# Relevant Search

## Loading TMDB.json into local Elasticsearch

In [1]:
import requests  # HTTP lib
import json  # json parsing

# docker run --name elasticsearch --net elastic -p 9200:9200 -p 9300:9300 -e "discovery.type=single-node" -e "xpack.security.enabled=false" -t docker.elastic.co/elasticsearch/elasticsearch:8.6.1
host = "http://localhost:9200/"
index = "tmdb"
indexBaseUrl = host + index
headers = {"Content-Type": "application/json"}

In [2]:
def toJsonPrettyPrint(response):
    print(json.dumps(json.loads(response), indent=2))

In [101]:
def extract():
    f = open('tmdb.json')
    if f:
        return json.loads(f.read())


def reindex(analysisSettings={}, mappingSettings={}, movieDict={}):
    settings = {
        "settings": {
            "number_of_shards": 1,
            "index": {
                "analysis": analysisSettings,
            }
        },
        "mappings": mappingSettings
    }

    settingsJson = json.dumps(settings)

    # print(mappingSettings)
    # if mappingSettings:
        # settings['mappings'] = json.dumps(mappingSettings)
        
    print(settingsJson)

    requests.delete(host + index)
    requests.put(host + index, data=settingsJson, headers=headers)

    bulkMovies = ""
    for id, movie in movieDict.items():
        addCmd = {"index": {"_id": movie["id"]}}
        bulkMovies += json.dumps(addCmd) + "\n" + json.dumps(movie) + "\n"

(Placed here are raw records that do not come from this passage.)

(* ===== verification/CpuManager.v ===== *)
(** The CPU manager (blixard-core/src/resource_managers/cpu_manager.rs): the
    four scheduling policies that choose cores, shared and exclusive
    assignments of cores, the usage statistics, the background tasks and the
    [ResourceManager] methods.

    [allocate] looks for cores under the read lock of the cores and takes them under
    the write lock: [choose_cores] and [commit_cores] are the two halves.  The theorems
    relate the per-core counters to the table of allocations: along every history of
    calls that follow one another, with distinct ids, a core's count is the number of
    allocations on it and an exclusive core has exactly one; two calls that overlap can
    be given the same exclusive core. *)

From Stdlib Require Import ZArith Lia List.
From stdpp Require Import base tactics numbers gmap strings pretty option.
From stdpp Require Import list relations.
From S2P Require Import Prelude Float64 Errors ResourceApi.

Open Scope Z_scope.

Inductive CpuSchedulingPolicy : Type := FirstFit | BestFit | RoundRobin | AffinityAware.

Record CpuAllocation : Type := mkCpuAllocation {
  base : ResourceAllocation;
  assigned_cores : list Z;
  affinity_mask : option Z;
  alloc_policy : CpuSchedulingPolicy;
  exclusive : bool
}.

Record CoreUsage : Type := mkCore {
  core_id : Z;
  allocated_vcpus : Z;
  core_utilization : f64;
  core_exclusive : bool;
  exclusive_tenant : option TenantId
}.

Record CpuManagerMetrics : Type := mkCpuMetrics {
  base_metrics : ResourceManagerMetrics;
  avg_cpu_utilization : f64;
  exclusive_cores : Z;
  scheduling_efficiency : f64;
  cpu_fragmentation_ratio : f64
}.

Record CpuResourceManager : Type := mkCpu {
  cpu_config : ResourceManagerConfig;
  cpu_allocations : gmap ResourceId CpuAllocation;
  core_usage : gmap Z CoreUsage;
  cpu_usage : ResourceUsage;
  cpu_state : ManagerState;
  cpu_monitoring : Background;
  cpu_health_checks : Background;
  cpu_metrics : CpuManagerMetrics;
  scheduling_policy : CpuSchedulingPolicy;
  total_cores : Z
}.

Definition set_cpu_allocations (x : gmap ResourceId CpuAllocation) (m : CpuResourceManager)
    : CpuResourceManager :=
  mkCpu (cpu_config m) x (core_usage m) (cpu_usage m) (cpu_state m) (cpu_monitoring m)
    (cpu_health_checks m) (cpu_metrics m) (scheduling_policy m) (total_cores m).
Definition set_core_usage (x : gmap Z CoreUsage) (m : CpuResourceManager) : CpuResourceManager :=
  mkCpu (cpu_config m) (cpu_allocations m) x (cpu_usage m) (cpu_state m) (cpu_monitoring m)
    (cpu_health_checks m) (cpu_metrics m) (scheduling_policy m) (total_cores m).
Definition set_cpu_usage (x : ResourceUsage) (m : CpuResourceManager) : CpuResourceManager :=
  mkCpu (cpu_config m) (cpu_allocations m) (core_usage m) x (cpu_state m) (cpu_monitoring m)
    (cpu_health_checks m) (cpu_metrics m) (scheduling_policy m) (total_cores m).
Definition set_cpu_state (x : ManagerState) (m : CpuResourceManager) : CpuResourceManager :=
  mkCpu (cpu_config m) (cpu_allocations m) (core_usage m) (cpu_usage m) x (cpu_monitoring m)
    (cpu_health_checks m) (cpu_metrics m) (scheduling_policy m) (total_cores m).
Definition set_cpu_background (mon hc : Background) (m : CpuResourceManager) : CpuResourceManager :=
  mkCpu (cpu_config m) (cpu_allocations m) (core_usage m) (cpu_usage m) (cpu_state m) mon hc
    (cpu_metrics m) (scheduling_policy m) (total_cores m).
Definition set_cpu_metrics (x : CpuManagerMetrics) (m : CpuResourceManager) : CpuResourceManager :=
  mkCpu (cpu_config m) (cpu_allocations m) (core_usage m) (cpu_usage m) (cpu_state m)
    (cpu_monitoring m) (cpu_health_checks m) x (scheduling_policy m) (total_cores m).
Definition set_policy (x : CpuSchedulingPolicy) (m : CpuResourceManager) : CpuResourceManager :=
  mkCpu (cpu_config m) (cpu_allocations m) (core_usage m) (cpu_usage m) (cpu_state m)
    (cpu_monitoring m) (cpu_health_checks m) (cpu_metrics m) x (total_cores m).
(* ===== verification/ManagerFactory.v ===== *)
(** The resource managers put together
    (blixard-core/src/resource_managers/mod.rs and migration_utils.rs): the
    factory that creates a manager from a configuration, the standard composite
    of a memory and a CPU manager, and the wrapper that allocates and releases
    the resources of a VM on it.

    A [Box<dyn ResourceManager>] made by the factory is one of two managers:
    [AnyManager], which keeps the trait's promises because both do. *)

From Stdlib Require Import ZArith Lia List.
From stdpp Require Import base tactics numbers gmap strings pretty option.
From stdpp Require Import list relations.
From S2P Require Import Prelude Float64 Errors ResourceQuotas ResourceApi MemoryManager CpuManager.

Open Scope Z_scope.

(** * Boxed managers *)

Inductive AnyManager : Type :=
| AMemory (m : MemoryResourceManager)
| ACpu (m : CpuResourceManager).

(** A method of the boxed manager runs on the manager in the box. *)
Definition boxed {S A} (box : S -> AnyManager) (op : st S BlixardError A) (s : S)
    : outcome BlixardError A * AnyManager :=
  let '(o, s') := op s in (o, box s').

Section Managers.
Context {P : Profile} `{HashIter}.

Definition any {A} (mem : st MemoryResourceManager BlixardError A)
    (cpu : st CpuResourceManager BlixardError A) : st AnyManager BlixardError A :=
  fun m => match m with AMemory x => boxed AMemory mem x | ACpu x => boxed ACpu cpu x end.

Definition on_any {A} (mem : MemoryResourceManager -> A) (cpu : CpuResourceManager -> A)
    (m : AnyManager) : A := match m with AMemory x => mem x | ACpu x => cpu x end.

#[export] Instance any_manager : ResourceManager OpEnv AnyManager := {
  rm_resource_type := on_any rm_resource_type rm_resource_type;
  rm_config := on_any rm_config rm_config;
  rm_allocate := fun env r => any (rm_allocate env r) (rm_allocate env r);
  rm_deallocate := fun env id => any (rm_deallocate env id) (rm_deallocate env id);
  rm_check_availability := fun r => on_any (rm_check_availability r) (rm_check_availability r);
  rm_get_usage := fun env => on_any (rm_get_usage env) (rm_get_usage env);
  rm_get_allocations := on_any rm_get_allocations rm_get_allocations;
  rm_get_allocation := fun id => on_any (rm_get_allocation id) (rm_get_allocation id);
  rm_initialize := fun env => any (rm_initialize env) (rm_initialize env);
  rm_start := fun env => any (rm_start env) (rm_start env);
  rm_stop := fun env => any (rm_stop env) (rm_stop env);
  rm_health_check := on_any rm_health_check rm_health_check;
  rm_is_running := on_any rm_is_running rm_is_running;
  rm_get_metrics := fun env => on_any (rm_get_metrics env) (rm_get_metrics env);
  rm_update_limits := fun env l => any (rm_update_limits env l) (rm_update_limits env l);
  rm_get_limits := on_any rm_get_limits rm_get_limits;
  rm_validate_config := fun c => on_any (rm_validate_config c) (rm_validate_config c);
  rm_update_config := fun env c => any (rm_update_config env c) (rm_update_config env c)
}.

(** * The factory *)

Record DefaultResourceManagerFactory : Type := mkFactory {
  default_memory_capacity : Z;
  default_cpu_cores : Z
}.

Definition with_system_defaults : DefaultResourceManagerFactory := mkFactory 16384 8.

Definition factory_create (now : Z) (f : DefaultResourceManagerFactory) (c : ResourceManagerConfig)
    : BlixardResult AnyManager :=
  match config_type c with
  | Memory =>
      let capacity := if 0 <? hard_limit (limits c) then hard_limit (limits c)
                      else default_memory_capacity f in
      Ok (AMemory (memory_new now
        (with_health_checks (enable_health_checks c) (health_check_interval c)
          (with_monitoring (enable_monitoring c) (monitoring_interval c)
            (with_overcommit (ResourceApi.overcommit_ratio (limits c))
              (with_capacity capacity (builder_new Memory)))))))
  | Cpu =>
      let cores := if 0 <? hard_limit (limits c) then wrap_u 32 (hard_limit (limits c))
                   else default_cpu_cores f in
      Ok (ACpu (cpu_build now
        (cpu_with_monitoring (enable_monitoring c) (monitoring_interval c)
          (cpu_with_overcommit (ResourceApi.overcommit_ratio (limits c)) (cpu_builder cores)))))
  | Disk => Err (NotImplemented "Disk resource manager")
  | Network => Err (NotImplemented "Network resource manager")
  | Gpu => Err (NotImplemented "GPU resource manager")
  | Custom name => Err (NotImplemented ("Custom resource manager: " +:+ name))
  end.

Definition supported_types : list ResourceType := [Memory; Cpu].

(** [{:?}] of a resource type; the text of a custom name is quoted and escaped,
    [debug_str]. *)
Definition debug_resource_type (debug_str : string -> string) (t : ResourceType) : string :=
  match t with
  | Memory => "Memory" | Cpu => "Cpu" | Disk => "Disk" | Network => "Network" | Gpu => "Gpu"
  | Custom name => "Custom(" +:+ debug_str name +:+ ")"
  end.

Definition factory_validate_config (debug_str : string -> string) (t : ResourceType)
    (c : ResourceManagerConfig) : BlixardResult unit :=
  if negb (bool_decide (config_type c = t))
  then Err (ConfigurationError "resource_manager.resource_type") else
  let? _ := match t with
            | Memory => if hard_limit (limits c) =? 0
                        then Err (ConfigurationError "resource_manager.memory.hard_limit") else Ok tt
            | Cpu => if hard_limit (limits c) =? 0
                     then Err (ConfigurationError "resource_manager.cpu.hard_limit") else Ok tt
            | _ => Err (NotImplemented ("Validation for resource type: " +:+
                                        debug_resource_type debug_str t))
            end in
  if hard_limit (limits c) <? soft_limit (limits c)
  then Err (ConfigurationError "resource_manager.limits.soft_limit") else
  if f64_ltb (ResourceApi.overcommit_ratio (limits c)) f64_1
  then Err (ConfigurationError "resource_manager.limits.overcommit_ratio") else
  Ok tt.

Definition standard_memory_config (memory_capacity : Z) : ResourceManagerConfig :=
  with_monitoring_interval (seconds 30)
    (with_overcommit (f64_lit 12 10) (with_hard_limit memory_capacity (builder_new Memory))).

Definition standard_cpu_config (cpu_cores : Z) : ResourceManagerConfig :=
  with_monitoring_interval (seconds 30)
    (with_overcommit (f64_of_Z 2) (with_hard_limit cpu_cores (builder_new Cpu))).

Definition create_standard_composite_manager (now memory_capacity cpu_cores : Z)
    : BlixardResult (CompositeResourceManager AnyManager) :=
  let factory := mkFactory memory_capacity cpu_cores in
  let? memory := factory_create now factory (standard_memory_config memory_capacity) in
  let? cpu := factory_create now factory (standard_cpu_config cpu_cores) in
  Ok (set_manager Cpu cpu (set_manager Memory memory composite_new)).
(** Failed machines are skipped whatever [skip_failed_vms] says: the test for
    machines that were not up comes first. *)
Theorem skip_failed_has_no_effect {B} `{VmBackend B} f plan enabled parallel delay skip skip' (h : Host B) :
  recover_vms f plan (mkPersistenceConfig enabled parallel delay skip) h =
  recover_vms f plan (mkPersistenceConfig enabled parallel delay skip') h.
Proof.
  assert (Hv : forall vm, recovery_verdict (mkPersistenceConfig enabled parallel delay skip) vm =
    recovery_verdict (mkPersistenceConfig enabled parallel delay skip') vm).
  { intros vm. unfold recovery_verdict. cbn. destruct (vs_status vm), skip, skip'; done. }
  assert (Hr : forall vms, vms_to_recover (mkPersistenceConfig enabled parallel delay skip) vms =
    vms_to_recover (mkPersistenceConfig enabled parallel delay skip') vms).
  { intros vms. apply list_filter_iff. intros vm. by rewrite Hv. }
  assert (Hs : forall vms, vms_to_skip (mkPersistenceConfig enabled parallel delay skip) vms =
    vms_to_skip (mkPersistenceConfig enabled parallel delay skip') vms).
  { intros vms. induction vms as [|vm vms IH]; [done|]. unfold vms_to_skip in *. cbn [omap list_omap]. by rewrite Hv, IH. }
  unfold recover_vms. cbn [auto_recovery_enabled max_parallel_recovery]. case_match; [done|].
  unfold sbind, sget, slift. case_match; [|done..]. by rewrite Hr, Hs.
Qed.

(** ** The persistence manager *)

Section Agreement.
Context `{!CodecOk VmState}.

Inductive persistence_op : Type :=
| OpPersist (fault : txn_fault) (v : VmState)
| OpRemove (fault : txn_fault) (name : string)
| OpUpdate (f : read_fault) (fault : txn_fault) (now : Z) (name : string) (s : VmStatus).

Definition run_persistence_op (op : persistence_op) : st VmStatePersistence BlixardError unit :=
  match op with
  | OpPersist fault v => persist_vm_state fault v
  | OpRemove fault name => remove_vm_state fault name
  | OpUpdate f fault now name s => persistence_update_vm_status f fault now name s
  end.

Lemma persist_run fault v p :
  exists o p', persist_vm_state fault v p = (o, p') /\
    ((is_ok o = false /\ p' = p) \/
     (exists b, o = Ok tt /\ ser v = Some b /\ p_config p' = p_config p /\ persisted_vms p' = <[vs_name v := v]> (persisted_vms p) /\
       strs (p_database p') VM_STATE_TABLE = <[vs_name v := b]> (strs (p_database p) VM_STATE_TABLE))).
Proof.
  unfold persist_vm_state. destruct p as [db c m]. unfold sbind at 1, on_p_db, run_txn, table_op, insert_str. cbn [p_database].
  destruct fault; cbn [begin_error]; try (by eexists _, _; split; [done|left]);
    unfold sbind, slift, ok_or; destruct (ser v) as [b|]; try (by eexists _, _; split; [done|left]).
  eexists _, _. split; [done|]. right. exists b. split_and!; done.
Qed.

Lemma remove_run fault name p :
  exists o p', remove_vm_state fault name p = (o, p') /\
    ((is_ok o = false /\ p' = p) \/
     (o = Ok tt /\ persisted_vms p' = delete name (persisted_vms p) /\
       strs (p_database p') VM_STATE_TABLE = delete name (strs (p_database p) VM_STATE_TABLE))).
Proof.
  unfold remove_vm_state. destruct p as [db c m]. unfold sbind, on_p_db, run_txn, remove_str, table_op. cbn [p_database].
  destruct fault; cbn; try (by eexists _, _; split; [done|left]).
  eexists _, _. split; [done|]. right. split_and!; done.
Qed.

Lemma persist_agrees fault v p : persistence_agrees p -> persistence_agrees (snd (persist_vm_state fault v p)).
Proof.
  intros Ha. destruct (persist_run fault v p) as (o & p' & -> & [[_ ->]|(b & _ & Hb & _ & Hm & Ht)]); [done|].
  cbn [snd]. intros k w. rewrite Hm, Ht. destruct (decide (k = vs_name v)) as [->|Hne].
  - rewrite !lookup_insert_eq. intros [= <-]. split; [done|]. cbn. by apply de_ser.
  - rewrite !lookup_insert_ne by done. apply Ha.
Qed.
(** ** The verdict a chain settles *)

Section Settled.
Context (v : verdict) (p : packet).

(** The forward chain reaches a jump to [c] that the packet takes. *)
Definition led_to (c : string) (t : gmap string (list rule)) : Prop :=
  exists F r S, t !! "vm_forward" = Some (F ++ r :: S) /\ Forall (only v p) F /\
    rule_matches r p = true /\ r_target r = Jump c.

(** Nothing in [c] gives another verdict, so far. *)
Definition staged (c : string) (t : gmap string (list rule)) : Prop :=
  led_to c t /\ exists D, t !! c = Some D /\ Forall (only v p) D.

(** [c] gives the verdict. *)
Definition decided (c : string) (t : gmap string (list rule)) : Prop :=
  led_to c t /\ exists D d R, t !! c = Some (D ++ d :: R) /\ Forall (only v p) D /\
    rule_matches d p = true /\ r_target d = Verdict v.

Lemma led_to_grows c t t' : table_grows t t' -> led_to c t -> led_to c t'.
Proof.
  intros G (F & r & S & E & ?). destruct (G _ _ E) as [ext E']; [by destruct F|].
  exists F, r, (S ++ ext). by rewrite E', <- app_assoc.
Qed.

Lemma decided_grows c t t' : table_grows t t' -> decided c t -> decided c t'.
Proof.
  intros G [L (D & d & R & E & ?)]. split; [by eapply led_to_grows|].
  destruct (G _ _ E) as [ext E']; [by destruct D|]. exists D, d, (R ++ ext). by rewrite E', <- app_assoc.
Qed.

Lemma gives_past t depth rules r rest :
  Forall (only v p) rules -> rule_matches r p = true ->
  (r_target r = Verdict v \/ exists c inner, r_target r = Jump c /\ t !! c = Some inner /\ gives t p v depth inner) ->
  gives t p v (S depth) (rules ++ r :: rest).
Proof.
  intros Hall Hm Ht. induction Hall as [|r0 rules H0 _ IH]; cbn [app].
  - destruct Ht as [Hv|(c & inner & Hj & Hi & Hg)]; [by apply gives_verdict|by eapply gives_jump].
  - destruct (rule_matches r0 p) eqn:E; [apply gives_verdict; auto|by apply gives_next].
Qed.

Lemma decided_verdict c fw t : nft_table fw = Some t -> decided c t -> nft_forward fw p = v.
Proof.
  intros Et [(F & r & S & EF & HF & Hr & Hj) (D & d & R & ED & HD & Hd & Hv)].
  apply (nft_decides fw p t _ v Et EF), gives_past; [done|done|]. right. exists c, (D ++ d :: R).
  split_and!; [done|done|]. apply gives_past; auto.
Qed.

(** Appending to the chain. *)
Lemma staged_append c t r D :
  c <> "vm_forward" -> t !! c = Some D -> staged c t -> only v p r -> staged c (<[c := D ++ [r]]> t).
Proof.
  intros Hc E [L (D' & ED & HD)] Hr. simplify_eq. split.
  - eapply led_to_grows; [by apply table_grows_insert|done].
  - exists (D ++ [r]). rewrite lookup_insert_eq. split; [done|]. apply Forall_app. auto.
Qed.
Lemma decided_append c t r D :
  t !! c = Some D -> staged c t -> rule_matches r p = true -> r_target r = Verdict v -> decided c (<[c := D ++ [r]]> t).
Proof.
  intros E [L (D' & ED & HD)] Hr Ht. simplify_eq. split.
  - eapply led_to_grows; [by apply table_grows_insert|done].
  - exists D, r, []. by rewrite lookup_insert_eq.
Qed.

(** Before the rules of the machine: nothing gives another verdict, and its chain
    has no rules. *)
Definition quiet_table (c : string) (t : gmap string (list rule)) : Prop :=
  exists F, t !! "vm_forward" = Some F /\ F <> [] /\ Forall (only v p) F /\ default [] (t !! c) = [].
Definition quiet (c : string) (m : NetworkIsolationManager) : Prop :=
  exists t, nft_table (firewall m) = Some t /\ quiet_table c t.

Definition keeps_quiet (c : string) (m m' : NetworkIsolationManager) : Prop := quiet c m -> quiet c m'.

#[local] Instance keeps_quiet_preorder c : PreOrder (keeps_quiet c).
Proof. split; [by intros m ?|]. intros x y z H1 H2 ?. auto. Qed.
(** [id] is the id generated for the proposal. *)
Definition create_vm_with_scheduling (id : bytes) (config : VmConfig) (strategy : PlacementStrategy)
    : vmm (B:=B) (Bd:=Bd) PlacementDecision :=
  let* placement := manager_schedule_placement config strategy in
  on_node (send_raft_proposal (mkProposal id (CreateVm (VmCreate config (target_node placement))) None)) ;*
  sret placement.

Definition manager_create_vm (id : bytes) (config : VmConfig) : vmm (B:=B) (Bd:=Bd) PlacementDecision :=
  create_vm_with_scheduling id config MostAvailable.

Definition recover_persisted_vms (f : read_fault) (plan : nat -> (nat -> CallEnv) * list nat) : vmm (B:=B) (Bd:=Bd) unit :=
  on_host (recover_vms f plan default_persistence_config) ;* sret tt.

End Placing.

(** * The manager on the mock backend *)

Section OnMock.
Context {Bd : Type} `{IpNetLib} `{HashIter} `{Codec VmState}.

Abbreviation Manager := (VmManager MockVmBackend Bd).

Definition sim_states (w : Manager) : gmap string (VmStatus * Z) := simulated_states (backend (vm_host w)).

(** ** Monitoring *)

Lemma stored_status name v db : vms db !! name = Some v -> get_stored_vm_status ReadFine name db = Some (Some (vs_status v)).
Proof. unfold vms, get_stored_vm_status. rewrite lookup_omap. intros (b & Hb & Hd)%bind_Some. rewrite Hb. cbn in Hd. by rewrite Hd. Qed.

Lemma monitoring_reports envs sleep name (w : Manager) actual stored :
  (forall w, sleep 20%nat w = w) -> call_read (envs 19%nat) = ReadFine ->
  mock_get_vm_status (envs 19%nat) name (vm_host w) = (Ok (Some actual), vm_host w) ->
  get_stored_vm_status ReadFine name (host_db (vm_host w)) = Some (Some stored) -> actual <> stored ->
  run_monitoring_loop envs sleep name w = (Ok (Some StatusUpdated), w).
Proof.
  intros Hs Hr Ha Hst Hne. unfold run_monitoring_loop, default_monitor_config. cbn [max_attempts monitoring_attempts].
  unfold sbind, smodify. rewrite Hs. unfold check_and_update_status, get_actual_vm_status, sbind.
  cbn [vb_get_vm_status mock_backend]. rewrite Ha. unfold sget. cbn [vm_host set_vm_host]. rewrite Hr, Hst, bool_decide_true by done.
  by destruct w as [[] ? ?].
Qed.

    response = requests.post(indexBaseUrl + "/_bulk",
                             data=bulkMovies, headers=headers)
    return response


movieDict = extract()
reindex(movieDict=movieDict)


{"settings": {"number_of_shards": 1, "index": {"analysis": {}}}, "mappings": {}}


<Response [200]>

## The search function

In [102]:
def search(query: str):
    url = indexBaseUrl + "/_search"
    response = requests.get(url, data=json.dumps(query), headers=headers)

    searchHits = json.loads(response.text)['hits']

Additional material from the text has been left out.